Que prévoit la réforme ? A lire le site du gouvernement, et à entendre ses ministres, le grand chambardement à venir devrait permettre d'étendre la prise en compte de la pénibilité. "Des droits supplémentaires bénéficieront à toutes les personnes exerçant des métiers pénibles, vante la communication gouvernementale, le compte professionnel de pénibilité (C2P) sera ouvert aux fonctionnaires et aux salariés des régimes spéciaux. Ce sont 250.000 personnes supplémentaires qui pourront bénéficier de points dans le C2P." Qui plus est, "la retraite pour incapacité permanente qui permet un départ à 60 ans sans décote sera étendue aux fonctionnaires et salariés des régimes spéciaux", promet encore le gouvernement. Elle est pas belle la vie ?
Pas tant que ça, en fait. Pour bien comprendre les enjeux de la réforme, un rappel des règles du jeu actuelles de la pénibilité – aussi bref que possible compte tenu de leur complexité - n'est pas inutile. Dans le secteur privé, les actifs bénéficient de deux mécanismes de prise en compte de la pénibilité : d'une part, le C2P, le compte professionnel de prévention, sur lequel l'accumulation de points tout au long de la carrière permet de partir jusqu'à deux années avant l'âge légal de la retraite – soit 60 ans à la place de 62. D'autre part, depuis la loi Woerth de 2010, un départ à la retraite à 60 ans est possible en cas d'incapacité permanente de 10 %.
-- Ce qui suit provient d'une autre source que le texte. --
(** Computations that read and write the store and may raise; the store
    survives an exception. *)
Definition M (A : Type) : Type := store -> result A * store.

Definition ret {A} (a : A) : M A := fun s => (ok a, s).

Definition bind {A B} (m : M A) (k : A -> M B) : M B :=
  fun s =>
    match m s with
    | (inl e, s') => (inl e, s')
    | (inr a, s') => k a s'
    end.

Definition throw {A} (e : exn) : M A := fun s => (raise e, s).

Notation "x <- m ; k" := (bind m (fun x => k))
  (at level 20, m at level 100, k at level 200, only parsing).
Notation "m ;; k" := (bind m (fun _ => k))
  (at level 100, k at level 200, only parsing, right associativity).

(** A dictionary display [{...}]: a new object. *)
Definition new_dict (d : Dict.t val) : M val :=
  fun s => (ok (VRef (length s)), s ++ [d]).

(** The dictionary a value refers to. *)
Definition deref (c : val) (otherwise : exn) : M (nat * Dict.t val) :=
  fun s =>
    match c with
    | VRef l =>
        match s !! l with
        | Some d => (ok (l, d), s)
        | None => (raise SystemError, s)
        end
    | _ => (raise otherwise, s)
    end.

(** [c[k]] for a string [k]. *)
Definition getitem (c : val) (k : string) : M val :=
  ld <- deref c TypeError ;
  match Dict.get k (snd ld) with
  | Some v => ret v
  | None => throw KeyError
  end.

(** [c[0]] and [c[1]]. *)
Definition index (c : val) (i : nat) : M val :=
  match c with
  | VTuple a b =>
      match i with
      | O => ret a
      | S O => ret b
      | _ => throw IndexError
      end
  | VRef _ => throw KeyError
  | _ => throw TypeError
  end.

(** [c[k] = v] for a string [k]. *)
Definition setitem (c : val) (k : string) (v : val) : M unit :=
  ld <- deref c TypeError ;
  fun s => (ok tt, <[fst ld := Dict.set k v (snd ld)]> s).

(** [c.keys()] and [c.values()], as the lists a loop over them visits. *)
Definition keys (c : val) : M (list string) :=
  ld <- deref c AttributeError ;
  ret (Dict.keys (snd ld)).

Definition values (c : val) : M (list val) :=
  ld <- deref c AttributeError ;
  ret (Dict.values (snd ld)).

Fixpoint for_each {A} (xs : list A) (body : A -> M unit) : M unit :=
  match xs with
  | [] => ret tt
  | x :: rest => body x ;; for_each rest body
  end.

(** [for key in data.keys(): body]; the iterator raises when the
    dictionary has changed size between two steps. *)
Definition for_keys (data : val) (body : string -> M unit) : M unit :=
  ks <- keys data ;
  for_each ks (fun key =>
    body key ;;
    ks' <- keys data ;
    if (length ks' =? length ks)%nat then ret tt else throw RuntimeError).

Definition rowspan (n : Z) : Dict.t val := [("rowspan"%string, VInt n)].

(** [for value in new_data_inner.values(): rowsum += value[1]["rowspan"]] *)
Fixpoint sum_rowspans (rowsum : Z) (vals : list val) : M Z :=
  match vals with
  | [] => ret rowsum
  | value :: rest =>
      cell <- index value 1 ;
      n <- getitem cell "rowspan" ;
      match n with
      | VInt n => sum_rowspans (rowsum + n)%Z rest
      | _ => throw TypeError
      end
  end.

(** ** [insert_rowspans] *)

(** [coltype[1] == "<class 'dict'>"], the test of the starting call. *)
Definition is_dict (coltype : coltype) : bool :=
  String.eqb (snd coltype) str_dict.

(** The test of the other calls, which also descends into an
    [AccountsDict] column. *)
Definition is_dict_or_accounts (coltype : coltype) : bool :=
  String.eqb (snd coltype) str_dict || String.eqb (snd coltype) str_AccountsDict.

(** [for key in data.keys(): new_data[key] = (data[key], {"rowspan": 1})] *)
Definition reformat (data new_data : val) : M unit :=
  for_keys data (fun key =>
    v <- getitem data key ;
    r <- new_dict (rowspan 1) ;
    setitem new_data key (VTuple v r)).

(** The loop over [coltypes] of a call with [isStart = False], from column
    [colcount] on: [remaining] is [coltypes[colcount:]], so that the
    [rest] handed to the recursive calls is [coltypes[(colcount + 1):]].
    Each recursive call starts, like every call, with a new [new_data]
    and the reformatting loop. *)
Fixpoint rows_loop (coltypes : list coltype) (colcount : nat)
  (remaining : list coltype) (data new_data : val) {struct remaining} : M unit :=
  match remaining with
  | [] => ret tt
  | coltype :: rest =>
      if is_dict_or_accounts coltype then
        for_keys data (fun key =>
          row <- getitem data key ;
          sub <- getitem row (fst coltype) ;
          new_data_inner <-
            (inner <- new_dict [] ;
             reformat sub inner ;;
             rows_loop rest 0 rest sub inner ;;
             ret inner) ;
          cell <- getitem new_data key ;
          target <- index cell 0 ;
          setitem target (fst coltype) new_data_inner ;;
          vals <- values new_data_inner ;
          rowsum <- sum_rowspans 0 vals ;
          for_each (firstn colcount coltypes) (fun prior =>
            cell <- getitem new_data key ;
            row' <- index cell 0 ;
            old <- getitem row' (fst prior) ;
            v <- index old 0 ;
            r <- new_dict (rowspan rowsum) ;
            cell <- getitem new_data key ;
            target <- index cell 0 ;
            setitem target (fst prior) (VTuple v r)) ;;
          cell <- getitem new_data key ;
          row' <- index cell 0 ;
          r <- new_dict (rowspan rowsum) ;
          setitem new_data key (VTuple row' r))
        (* break *)
      else
        for_keys data (fun key =>
          row <- getitem data key ;
          v <- getitem row (fst coltype) ;
          r <- new_dict (rowspan 1) ;
          cell <- getitem new_data key ;
          target <- index cell 0 ;
          setitem target (fst coltype) (VTuple v r)) ;;
        rows_loop coltypes (S colcount) rest data new_data
  end.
Quant au secteur public, il se divise en deux catégories en matière de retraites, valables dans ses trois branches (Etat, territoriale et hospitalière) : la catégorie dite "sédentaire" – à laquelle appartiennent les enseignants, par exemple -, pour laquelle il n'existe pas de système de prise en compte de la pénibilité, et la catégorie dite "active", dont les agents ont un métier dangereux ou reconnu comme éprouvant physiquement. Pompiers, policiers, militaires, infirmiers entrent par exemple dans cette catégorie, qui bénéficie de la possibilité d'un départ en retraite entre 52 et 57 ans. Enfin, sans s’appesantir sur chacun des 42 régimes spéciaux, ces derniers permettent, en règle générale, un départ anticipé à la retraite en compensation de la pénibilité des métiers.
La réforme consiste en fait, pour les professions concernées par la pénibilité, à uniformiser sa prise en compte suivant le modèle du privé. Seule exception : les catégories actives exerçant une fonction régalienne. "Les policiers, les douaniers de la branche surveillance, les pompiers professionnels, les surveillants pénitentiaires, les policiers municipaux et les contrôleurs aériens bénéficieront toujours d'un départ anticipé, soit de 5, soit de 10 ans avant l'âge légal d'ouverture des droits", expliquait en effet le secrétaire d'Etat en charge de la Fonction publique, Olivier Dussopt, lors d'une conférence de presse le 31 janvier.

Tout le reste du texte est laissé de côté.